I do want to thank Jason, and everyone at the Monastery again for welcoming me with such openness. I’m still amazed that I was granted this opportunity to see shining samples of the teachings of a course in miracles acim, and fo the very first time in a lengthy while, I do not feel alone.
Part of me wanted to keep longer, but beneath that desire was the thought that I would be doing this for the wrong reason; as an easy way to prevent my problems. The stronger feeling was, and is, that my travels will continue.

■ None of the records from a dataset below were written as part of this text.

Lemma begins_ok programId s : begins programId s -> runtime_ok programId s.
Proof.
  intros (program & audibility & H & Hh). unfold initialize in H.
  apply result_bind_Ok in H as (log & _ & H). apply result_bind_Ok in H as (ledger & _ & H).
  destruct (_ || _) eqn:Eg; [discriminate H|]. to_prop.
  destruct (compile_parts _ _ _ _ H) as (_ & E0 & El & Ea & _).
  constructor; [by rewrite E0, El, Ea|by rewrite El|by rewrite Ea|done].
Qed.

Lemma advances_ok programId s s' : advances s s' -> runtime_ok programId s -> runtime_ok programId s'.
Proof.
  intros [Hv Hc [Hi Hp]%extends_prefix Hl] [Kc Kp Ks [evs Kh]]. destruct (compile_parts _ _ _ _ Hc) as (_ & E & _).
  assert (Audibility.l_sessionId (sn_audibility s') = programId /\ exists evs, history evs (sn_audibility s')) as [? ?].
  { destruct Hl as [->|(request & ledger & Ha & ->)]; [by eauto|].
    apply apply_audibility_Ok in Ha as (_ & _ & _ & _ & d & Ha).
    destruct (apply_decisions _ _ _ _ _ (history_ok _ _ Kh) Ha) as [Hs _]. split; [congruence|].
    eexists. by eapply history_step. }
  constructor; [by rewrite E|congruence|done..].
Qed.

Lemma moves_ok programId s0 s : begins programId s0 -> rtc (moves programId) s0 s -> runtime_ok programId s.
Proof.
  intros H%begins_ok Hr. induction Hr as [|s0 s1 s Hs _ IH]; [done|].
  apply IH. eapply advances_ok; [by eapply moves_advances|done].
Qed.

(** The checks on a compiled snapshot come down to the read-back of its contract. *)
Lemma verify_compiled programId s :
  runtime_ok programId s ->
  verify project s = Ok s <->
  (length (TurnContract.so_prohibited (source_of (sn_contract s))) <= 252)%nat /\ repairs_open (source_of (sn_contract s)).
Proof.
  intros [Hc Hp Hs _]. destruct (compile_parts _ _ _ _ Hc) as (Ev & _ & _ & _ & p & source & _ & _ & _ & Hcr).
  unfold source_of. rewrite <- (created_readable _ _ _ Hcr).
  assert (expectation (sn_contract s) =
    {| TurnContract.ex_freshness := freshness source; TurnContract.ex_contract_sha256 := TurnContract.ct_sha256 (sn_contract s) |})
    as Ee by (unfold expectation, source_of; f_equal; apply (created_freshness _ _ _ Hcr)).
  unfold verify. rewrite Ev, Hp, Hs, str_eqb_refl, Ee, Hc. cbn [negb orb Z.eqb].
  destruct (TurnContract.assertProductionTurnContract _ _) as [c|] eqn:Ea.
  - rewrite str_eqb_refl. cbn. apply assert_Ok in Ea as [-> _]. done.
  - done.
Qed.

Lemma compiled_bound programId s :
  runtime_ok programId s ->
  let c := TurnContract.so_conversation (source_of (sn_contract s)) in
  TurnContract.cv_conversation_id c = programId /\ TurnContract.cv_revision c = event_count s /\
  TurnContract.cv_head_sha256 c = Program.headSha256 (Program.lg_events (sn_program s)) /\
  forall p, Program.foldConversationProgram (sn_program s) = Ok p ->
    TurnContract.so_capability_epoch (source_of (sn_contract s)) = Program.pj_capabilityEpoch p.
Proof.
  intros [Hc Hp Hs _]. destruct (compile_parts _ _ _ _ Hc) as (_ & _ & _ & _ & p & source & Hf & _ & Hb & Hcr).
  pose proof (created_freshness _ _ _ Hcr) as Ef. destruct (fold_state _ _ Hf) as (st & _ & _ & ->).
  unfold assertSourceBoundToProgram in Hb. destruct (_ || _) eqn:Eg; [discriminate Hb|]. to_prop. cbn in *.
  unfold event_count, source_of, TurnContract.actualFreshness, freshness in *. injection Ef as E1 E2 E3 _ _ _ _ E4 _.
  split_and!; [congruence..|]. intros p. rewrite Hf. intros [= <-]. cbn. congruence.
Qed.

Before I left, Jason asked if I had had any insights. What I’m about to fairly share was not yet clear in those days; only on the drive away made it happen coalesce.
That morning, several lines from the Vance Joy song kept running through my head, “I never should have told you, never should have allow you to see inside. Don’t are interested troubling your mind, won’t you allow it be?” This confused me as I could not think of something that I had stated that I felt regret for.
Eventually, the phrase, “don’t are interested troubling your mind” stood out. This reminded me that probably the most prominent fear I had in visiting the Monastery was that I would somehow interfere with its residents’peace of mind, by just my presence alone. This belief that I could negatively affect other people’s state of mind has been with me for many years, and has colored many of my past experiences and relationships.
This fear left my awareness immediately after I arrived. On the drive away it rose again, but I remembered David saying in one of is own videos that minds cannot attack. I cried and laughed, and now feel like the belief is being (has been?) released.
You can find other things that happened that felt important, but I can’t think of them right now.